| It works the same way:
softmax is essentially just applying the normalization to the vector exp(x).
From an "engineering" POV this effectively ensures that the vector you normalize has strictly positive entries, so the result ends up being a proper distribution. From a theory POV you get softmax like distributions (Gibbs distributions) by trying to balance following some energy E(x) and the entropy of the distribution.

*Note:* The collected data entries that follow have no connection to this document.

(** * Disaster impact services: a shallow embedding

    The backend services [impactCalculation.js] and [spatialAnalysis.js],
    the infrastructure controller and the error-handling middleware are
    embedded as Rocq functions.  JavaScript numbers are modelled by exact
    rationals extended with the three IEEE special values the code can
    produce (NaN and the two infinities); binary rounding error is not
    modelled.  The database is a record of tables queried by functions
    that follow the SQL text of each statement. *)

From Stdlib Require Import ZArith QArith Qround Qabs Qminmax Lqa Lia List Permutation
  SetoidList Sorted Ascii String.
From stdpp Require Import gmap strings pretty.
Import ListNotations.

(** ** JavaScript numbers *)

Module Js.

Inductive num : Type :=
| Fin (q : Q)
| PInf
| NInf
| NaN.

Definition of_Z (z : Z) : num := Fin (inject_Z z).

(** Infinity carrying the sign of a comparison with zero; a zero operand
    gives NaN (0 * Infinity, 0 / 0). *)
Definition signed_inf (c : comparison) : num :=
  match c with
  | Gt => PInf
  | Lt => NInf
  | Eq => NaN
  end.

Definition add (a b : num) : num :=
  match a, b with
  | NaN, _ | _, NaN => NaN
  | Fin x, Fin y => Fin (x + y)
  | PInf, NInf | NInf, PInf => NaN
  | PInf, _ | _, PInf => PInf
  | NInf, _ | _, NInf => NInf
  end.

Definition mul (a b : num) : num :=
  match a, b with
  | NaN, _ | _, NaN => NaN
  | Fin x, Fin y => Fin (x * y)
  | Fin x, PInf | PInf, Fin x => signed_inf (x ?= 0)%Q
  | Fin x, NInf | NInf, Fin x => signed_inf (0 ?= x)%Q
  | PInf, PInf | NInf, NInf => PInf
  | PInf, NInf | NInf, PInf => NInf
  end.

(** Division; the zero divisor is the positive zero. *)
Definition div (a b : num) : num :=
  match a, b with
  | NaN, _ | _, NaN => NaN
  | Fin x, Fin y =>
      if Qeq_bool y 0 then signed_inf (x ?= 0)%Q else Fin (x / y)
  | Fin _, PInf | Fin _, NInf => Fin 0
  | PInf, Fin y => if Qle_bool 0 y then PInf else NInf
  | NInf, Fin y => if Qle_bool 0 y then NInf else PInf
  | _, _ => NaN
  end.

(** [Math.round]: nearest integer, halves towards plus infinity. *)
Definition Math_round (a : num) : num :=
  match a with
  | Fin x => of_Z (Qfloor (x + (1 # 2)))
  | other => other
  end.

(** [Math.min] of two arguments. *)
Definition Math_min (a b : num) : num :=
  match a, b with
  | NaN, _ | _, NaN => NaN
  | NInf, _ | _, NInf => NInf
  | PInf, o | o, PInf => o
  | Fin x, Fin y => Fin (if Qle_bool x y then x else y)
  end.

(** Truthiness of a number: 0 and NaN are falsy. *)
Definition truthy (a : num) : bool :=
  match a with
  | Fin x => negb (Qeq_bool x 0)
  | NaN => false
  | _ => true
  end.

(** [v || d] where [v] is a property read ([None] is [undefined]). *)
Definition or_default (v : option num) (d : num) : num :=
  match v with
  | Some x => if truthy x then x else d
  | None => d
  end.

(** [a > b] and [a <= b] as JavaScript evaluates them (false on NaN). *)
Definition gt (a b : num) : Prop :=
  match a, b with
  | NaN, _ | _, NaN => False
  | Fin x, Fin y => (y < x)%Q
  | PInf, PInf | NInf, _ | _, PInf => False
  | PInf, _ | Fin _, NInf => True
  end.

In essence the softmax is the answer to "I try to follow the maximum of a function E(x) but I need to maintain some level of uncertainy". The balancing coefficient between entropy and picking the maximum of the function is called "temperature" (following the behavior of particles in a physical system: The colder the system, the lower the chance of having particles randomly walk away from the minimal energy state). specifically, the temperature is softmax(x/temp) if you draw temp->0, your softmax slowly becomes an argmax (with temp=0 being a literal argmax). If you increase the temperature, you are closer to the "random fluctuations" leaving more room for sampling x values that are not the maximum of x. (this is why e.g. LLMs become deterministic as you decrease temp->0) Using a different base other than e implicitly changes the temperature: N^x = exp(ln(N) x) The normalization works the same since you are still dividing a positive value N^x by the sum of all alternatives sum(N^x_i), which is a normalization by design |